Stomach flu (gastroenteritis):
It’s more than just a tummy ache. Children suffer from nausea and vomiting. The stools are smelly and too soft. He could suffer from the stomach flu or an intestinal infection. Other symptoms include abdominal pain, muscle aches, and low-grade fever.
- To replace water and salt loss, keep your child hydrated with water or juices that don’t contain milk. Remember that your child is still small and cannot keep down many liquids.
- Once he feels like eating, offer small amounts of bananas, rice, applesauce, and toast. You could also try feeding him Greek yoghurt, which is high in probiotics that promote healthy flora in the gut.
- Avoid contact with other people, as this condition is contagious.
- Take him to the doctor if the symptoms persist or worsen.
This inflammation of the eyelids’ tissue causes redness, yellowish discharge, blurred vision, and crusty eyes.
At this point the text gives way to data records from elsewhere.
(** [LoadArchivesWrittenSince] and [MayHoldAfter]. *)
Definition LoadArchivesWrittenSince (db : indexDB) (writtenSince : Z) : list archiveHead * bool :=
  loadArchiveHeads db writtenSince.

Definition MayHoldAfter (rows : list archiveHead) (since : Z) (anchor : BinlogPos) : nat :=
  (archivesMayHold rows since anchor None).2.

(** The options a floor depends on. *)
Record fetchOpts := {
  fo_Since : option Z;
  fo_SincePos : option BinlogPos;
  fo_UntilPos : option BinlogPos;
  fo_ArchivesCheckedThrough : option BinlogPos;
  fo_Schema : string;
  fo_Table : string;
  fo_sinceSettled : bool;
}.

(** The rows of [binlog_events PARTITION (names)]. *)
Definition named_rows (db : indexDB) (names : list string) : list ResultRow + floorErr :=
  match names with
  | [] | "" :: _ => inl (mjoin (dp_rows <$> db_parts db))
  | _ =>
      match filter (λ n, Forall (λ p, dp_name p ≠ Some n) (db_parts db)) names with
      | n :: _ => inr (EUnknownPartition n)
      | [] => inl (mjoin (dp_rows <$> filter (λ p, default "" (dp_name p) ∈ names) (db_parts db)))
      end
  end.

(** Whether a row is of the fetch's table; an empty name does not narrow. *)
Definition of_table (opts : fetchOpts) (r : ResultRow) : bool :=
  (bool_decide (fo_Schema opts = "") || bool_decide (SchemaName r = fo_Schema opts)) &&
  (bool_decide (fo_Table opts = "") || bool_decide (TableName r = fo_Table opts)).

(** [SELECT event_timestamp ... ORDER BY event_timestamp LIMIT 1]. *)
Definition oldest_of (rows : list ResultRow) : option Z :=
  foldl (λ m r, match m with
                | Some t => Some (Z.min t (EventTimestamp r))
                | None => Some (EventTimestamp r)
                end) None rows.

Definition sinceFor (h : PartitionHeads) (db : indexDB) (opts : fetchOpts) : option Z + floorErr :=
  match fo_Since opts, fo_SincePos opts with
  | Some since, Some anchor =>
      let names := below h since anchor in
      let '(archFrom, archN) := archivesBelow h since anchor (fo_ArchivesCheckedThrough opts) (fo_UntilPos opts) in
      match names with
      | [] => inl (Some (if (archN =? 0)%nat then since else archFrom))
      | _ =>
          rows ←? named_rows db names;
          match oldest_of (filter (λ r, of_table opts r = true ∧ EventTimestamp r < CoarseSinceFloor since) rows) with
          | None => inl (Some (if (archN =? 0)%nat then since else archFrom))
          | Some oldest =>
              inl (Some (if negb (archN =? 0)%nat && (archFrom <? oldest) then archFrom else oldest))
          end
      end
  | s, _ => inl s
  end.

(** [sinceForWith]: [fresh] are the states the re-reads find. *)
Fixpoint sinceForWith (h : PartitionHeads) (db : indexDB) (fresh : list indexDB) (opts : fetchOpts)
    : option Z * PartitionHeads + floorErr :=
  match sinceFor h db opts, fresh with
  | inl since, _ => inl (since, h)
  | inr (EUnknownPartition _), db' :: fresh' =>
      h' ←? loadPartitionHeadsOnce db'; sinceForWith h' db' fresh' opts
  | inr e, _ => inr e
  end.

(** [settleSince]: whether the time moved, the end of the first partition, and
    the options. [heads] is a picture taken earlier, or none. *)
Definition settleSince (db : indexDB) (fresh : list indexDB) (opts : fetchOpts) (heads : option PartitionHeads)
    : bool * Z * fetchOpts + floorErr :=
  if fo_sinceSettled opts || bool_decide (fo_Since opts = None) || bool_decide (fo_SincePos opts = None)
  then inl (false, 0, opts)
  else
    h ←? match heads with Some h => inl h | None => loadPartitionHeadsOnce db end;
    '(since, used) ←? sinceForWith h db (take (partitionReadAttempts - 1) fresh) opts;
    inl (negb (bool_decide (since = fo_Since opts)), default 0 (firstPartitionEnd used),
         {| fo_Since := since; fo_SincePos := fo_SincePos opts; fo_UntilPos := fo_UntilPos opts;
            fo_ArchivesCheckedThrough := fo_ArchivesCheckedThrough opts; fo_Schema := fo_Schema opts;
            fo_Table := fo_Table opts; fo_sinceSettled := true |}).

Definition PositionReadFloor (db : indexDB) (fresh : list indexDB) (opts : fetchOpts) : Z + floorErr :=
  match fo_Since opts, fo_SincePos opts with
  | None, _ => inl 0
  | Some since, None => inl since
  | Some since, Some _ =>
      '(_, _, opts') ←? settleSince db fresh opts None;
      inl (CoarseSinceFloor (default 0 (fo_Since opts')))
  end.

Definition needsPicture (opts : fetchOpts) : bool :=
  negb (fo_sinceSettled opts) && negb (bool_decide (fo_Since opts = None)) &&
  negb (bool_decide (fo_SincePos opts = None)).

(** ** Lemmas *)

Lemma AtOrBefore_trans a b c : AtOrBefore a b = true → AtOrBefore b c = true → IsLSN b = IsLSN c →
  AtOrBefore a c = true.
Proof.
  intros H1 H2 Hk. destruct (IsLSN a) eqn:Ha, (IsLSN c) eqn:Hc; unfold AtOrBefore at 1; rewrite ?Ha, ?Hc; try done.
  - simpl. unfold AtOrBefore in H1, H2. rewrite Ha, Hk in H1. rewrite Hk, Hc in H2. simpl in *.
    apply N.leb_le in H1, H2. apply N.leb_le. lia.
  - assert (AtOrBefore a c = true) as Hac.
    { rewrite AtOrBefore_compare in * by done. pose proof (cmp_trans pos_compare a b c) as Ht.
      destruct (pos_compare a b), (pos_compare b c), (pos_compare a c); try done; exfalso; by apply Ht. }
    unfold AtOrBefore in Hac. by rewrite Ha, Hc in Hac.
Qed.

Lemma CoarseSinceFloor_mono s t : s ≤ t → CoarseSinceFloor s ≤ CoarseSinceFloor t.
Proof. intros. unfold CoarseSinceFloor, truncate_hour. pose proof (Z.div_le_mono s t hour hour_pos H). pose proof hour_pos. nia. Qed.

Lemma CoarseSinceFloor_lt s : CoarseSinceFloor s < s.
Proof. unfold CoarseSinceFloor. pose proof (truncate_bound s). pose proof hour_pos. lia. Qed.

Lemma newest_elem rows n : newest rows = Some n → n ∈ rows.
Proof.
  unfold newest.
  assert (Hg : ∀ best, foldl (λ best r, match best with Some b => if (EventID b <? EventID r)%N then Some r else best
    | None => Some r end) best rows = Some n → best = Some n ∨ n ∈ rows).
  { induction rows as [|r rows IH]; intros best H; simpl in H; [by left|].
    apply IH in H as [H|H]; [|right; by right].
    destruct best as [b|]; [|right; injection H as ->; left].
    destruct (_ <? _)%N; [right; injection H as ->; left|by left]. }
  intros H. by destruct (Hg None H).
Qed.

Lemma newest_none rows : newest rows = None → rows = [].
Proof.
  unfold newest. destruct rows as [|r rows]; [done|]. simpl. intros H. exfalso.
  assert (Hg : ∀ b, foldl (λ best r, match best with Some b => if (EventID b <? EventID r)%N then Some r else best
    | None => Some r end) (Some b) rows ≠ None).
  { clear. induction rows as [|r rows IH]; intros b; simpl; [done|]. destruct (_ <? _)%N; apply IH. }
  by apply Hg in H.
Qed.

(** Each head is its partition's. *)
Lemma heads_loop_inl parts prev first heads : heads_loop parts prev first = inl heads →
  Forall2 (λ p h, ∃ lower open, h = head_of p lower open) parts heads.
Proof.
  revert prev first heads. induction parts as [|p parts IH]; intros prev first heads H; simpl in H.
  { injection H as <-. constructor. }
  apply try_bind_inl in H as (prev' & _ & H). apply try_bind_inl in H as (hs & H1 & [= <-]).
  constructor; [by eauto|]. by eapply IH.
Qed.

(** What the index guarantees: a row is not below its partition's lower bound,
    and, when the writers keep binary log order, no row of a partition is after
    the newest one (positions of one kind in one partition). *)
Record index_ok (db : indexDB) (since : Z) : Prop := {
  io_lower heads : heads_loop (db_parts db) 0 true = inl heads →
    Forall2 (λ p h, ∀ r, r ∈ dp_rows p → ph_open h = true ∨ ph_lower h ≤ EventTimestamp r) (db_parts db) heads;
  io_order p r n :
    writersKeepBinlogOrder (db_stream db) (0 <? db_unfinished db) (default 0 (db_lastFile db)) since = true →
    p ∈ db_parts db → r ∈ dp_rows p → newest (dp_rows p) = Some n → BinlogFile n ≠ "" →
    IsLSN (row_pos r) = IsLSN (row_pos n) ∧ AtOrBefore (row_pos r) (row_pos n) = true;
}.

(** What [archive_state] guarantees: the name is an hour, no row of the file is
    older than the oldest time its record gives, and a recorded newest position
    is the file's newest. [unseen] are the rows the snapshot has not seen: an
    archive that holds one was written after the snapshot (the clocks an hour
    apart at most), and such a row is not before the cut the snapshot's refresh
    searched through. *)
Record archives_ok (db : indexDB) (since : Z) (checked : option BinlogPos) (unseen : ResultRow → Prop) : Prop := {
  ao_head rows a : db_archives db = Some rows → a ∈ rows → ∃ h, archive_head a = Some h ∧ ah_lower h ≠ 0 ∧
    ∀ r, r ∈ ar_content a → ah_lower h ≤ EventTimestamp r ∧
      (ah_recorded h = true → ah_hasPos h = true ∧ IsLSN (row_pos r) = IsLSN (ah_pos h) ∧
         AtOrBefore (row_pos r) (ah_pos h) = true);
  ao_written rows a r : db_archives db = Some rows → a ∈ rows → r ∈ ar_content a → unseen r →
    since - archiveWrittenMargin ≤ ar_archivedAt a;
  ao_cut c r : checked = Some c → unseen r → AtOrBefore c (row_pos r) = true;
}.

Lemma archive_head_written a h : archive_head a = Some h → ah_archivedAt h = ar_archivedAt a.
Proof. unfold archive_head. intros (label & _ & [= <-])%bind_Some. done. Qed.

(** The fold over the archives: a count, and a time at or below every archive
    counted. *)
Definition counted (since : Z) (anchor : BinlogPos) (checked : option BinlogPos) (a : archiveHead) : Prop :=
  ah_lower a < CoarseSinceFloor since ∧ archive_may since anchor checked a = true.

Lemma archivesMayHold_spec archives since anchor checked from n :
  Forall (λ a, ah_lower a ≠ 0) archives →
  archivesMayHold archives since anchor checked = (from, n) →
  (n = 0%nat → ∀ a, a ∈ archives → ¬ counted since anchor checked a) ∧
  (n ≠ 0%nat → from < CoarseSinceFloor since ∧ ∀ a, a ∈ archives → counted since anchor checked a → from ≤ ah_lower a).
Proof.
  intros Hnz. unfold archivesMayHold.
  set (step := λ '(from, n) a, _).
  assert (Hg : ∀ f k, foldl step (f, k) archives = (from, n) → (k = 0%nat ↔ f = 0) →
    (k ≠ 0%nat → f < CoarseSinceFloor since) →
    (n = 0%nat ↔ from = 0) ∧ (k ≤ n)%nat ∧ (k ≠ 0%nat → from ≤ f) ∧ (n ≠ 0%nat → from < CoarseSinceFloor since) ∧
    ∀ a, a ∈ archives → counted since anchor checked a → n ≠ 0%nat ∧ from ≤ ah_lower a).
  { induction Hnz as [|a archives Ha Hnz IH]; intros f k H Hz Hlt; simpl in H.
    { injection H as -> ->. split_and!; [done|lia|lia|done|]. intros a Ha. by apply not_elem_of_nil in Ha. }
    unfold counted. revert H. destruct (Z.ltb_spec (ah_lower a) (CoarseSinceFloor since)) as [Hl|Hl]; simpl; intros H.
    - destruct (archive_may since anchor checked a) eqn:Hm.
      + apply IH in H as (H1 & H2 & H3 & H4 & H5).
        * assert (n ≠ 0%nat) by lia. specialize (H3 ltac:(lia)). split_and!; [done|lia| |done|].
          -- intros Hk. destruct (Z.eqb_spec f 0), (Z.ltb_spec (ah_lower a) f); simpl in H3; lia.
          -- intros b [->|Hb]%elem_of_cons; [|by auto]. intros _. split; [done|].
             destruct (Z.eqb_spec f 0), (Z.ltb_spec (ah_lower a) f); simpl in H3; lia.
        * split; [lia|]. destruct (Z.eqb_spec f 0), (Z.ltb_spec (ah_lower a) f); simpl; lia.
        * intros _. destruct (Z.eqb_spec f 0), (Z.ltb_spec (ah_lower a) f); simpl; lia.
      + apply IH in H as (H1 & H2 & H3 & H4 & H5); [|done..]. split_and!; [done..|].
        intros b [->|Hb]%elem_of_cons; [|by auto]. intros [_ ?]. congruence.
    - apply IH in H as (H1 & H2 & H3 & H4 & H5); [|done..]. split_and!; [done..|].
      intros b [->|Hb]%elem_of_cons; [|by auto]. intros [? _]. lia. }
  intros H. destruct (Hg 0 0%nat H) as (H1 & _ & _ & H4 & H5); [done|done|]. split.
  - intros Hn a Ha Hc. by destruct (H5 a Ha Hc).
  - intros Hn. split; [auto|]. intros a Ha Hc. by destruct (H5 a Ha Hc).
Qed.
Conjunctivitis in children is caused by a bacterial infection, treated with antibiotic drops.
It is worth mentioning that conjunctivitis can also result from a virus, which does not require medication, allergies or an irritant in the air, which can be treated with other types of drops.
- Wash your hands regularly, avoid touching your eyes, and don’t share hand towels, blankets, or pillows so that other family members don’t get infected.
Children are wheezing and experiencing chest tightness or pain. It doesn’t feel easy to breathe. In addition to these symptoms, a cough that won’t go away is also a sign of asthma. This condition affects the airways by making them sensitive and inflamed. It is widespread and affects about 20% of children in the country.
- Take your child to the doctor so they can examine him and diagnose if it is this condition or another underlying disease.
- If your child has asthma, teach him how to use his inhaler according to his doctor’s instructions. If he cannot breathe, he should use it immediately and repeat the procedure every 20 minutes for an hour.
- If your kid expresses any of the following, asthma symptoms don’t get better or worsen, or they return within four hours.
- Allergic rhinitis (allergies)
- Identify common diseases in children with allergic rhinitis.
- If your child is constantly sneezing and has a runny nose, they may have allergic rhinitis. This chronic disease is prevalent in children and the spring. It is usually associated with asthma, ear infections or eczema.
- Avoid common triggers like dust mites and tobacco smoke.
- Instead, use a high-efficiency particulate air filter to reduce dust.
- Try buying an extra pillow to keep your child’s head upright to reduce congestion and make breathing easier.
- Take your child to the doctor if allergic rhinitis affects their daily activities. In addition, the specialist may prescribe oral antihistamines and nasal sprays.
- When to call the doctor
- Most childhood illnesses run their course without much concern. But for some symptoms (and for sure children), a visit to your paediatrician is recommended if they:
- Dehydration. Your child may have sunken eyes (or, if he’s a baby, a sunken fontanelle) or seem incredibly lethargic. His mouth may even be sticky to the touch.
- High fever. In newborns, any elevated temperature warrants a visit. For older babies and older children, the maximum is 39°C.
- Difficulty breathing. Its breathing is rapid—no long pauses between each breath.
- Lack of appetite. It is usual for a sick child to have little interest in food. But if your child eats or drinks less than half of what they would typically consume for two days or more, talk to your paediatrician.
- Pre-existing conditions. If your child has been diagnosed with asthma, diabetes, a weakened immune system, or another chronic medical disease, talk to his paediatrician whenever he contracts a virus that could compromise his health.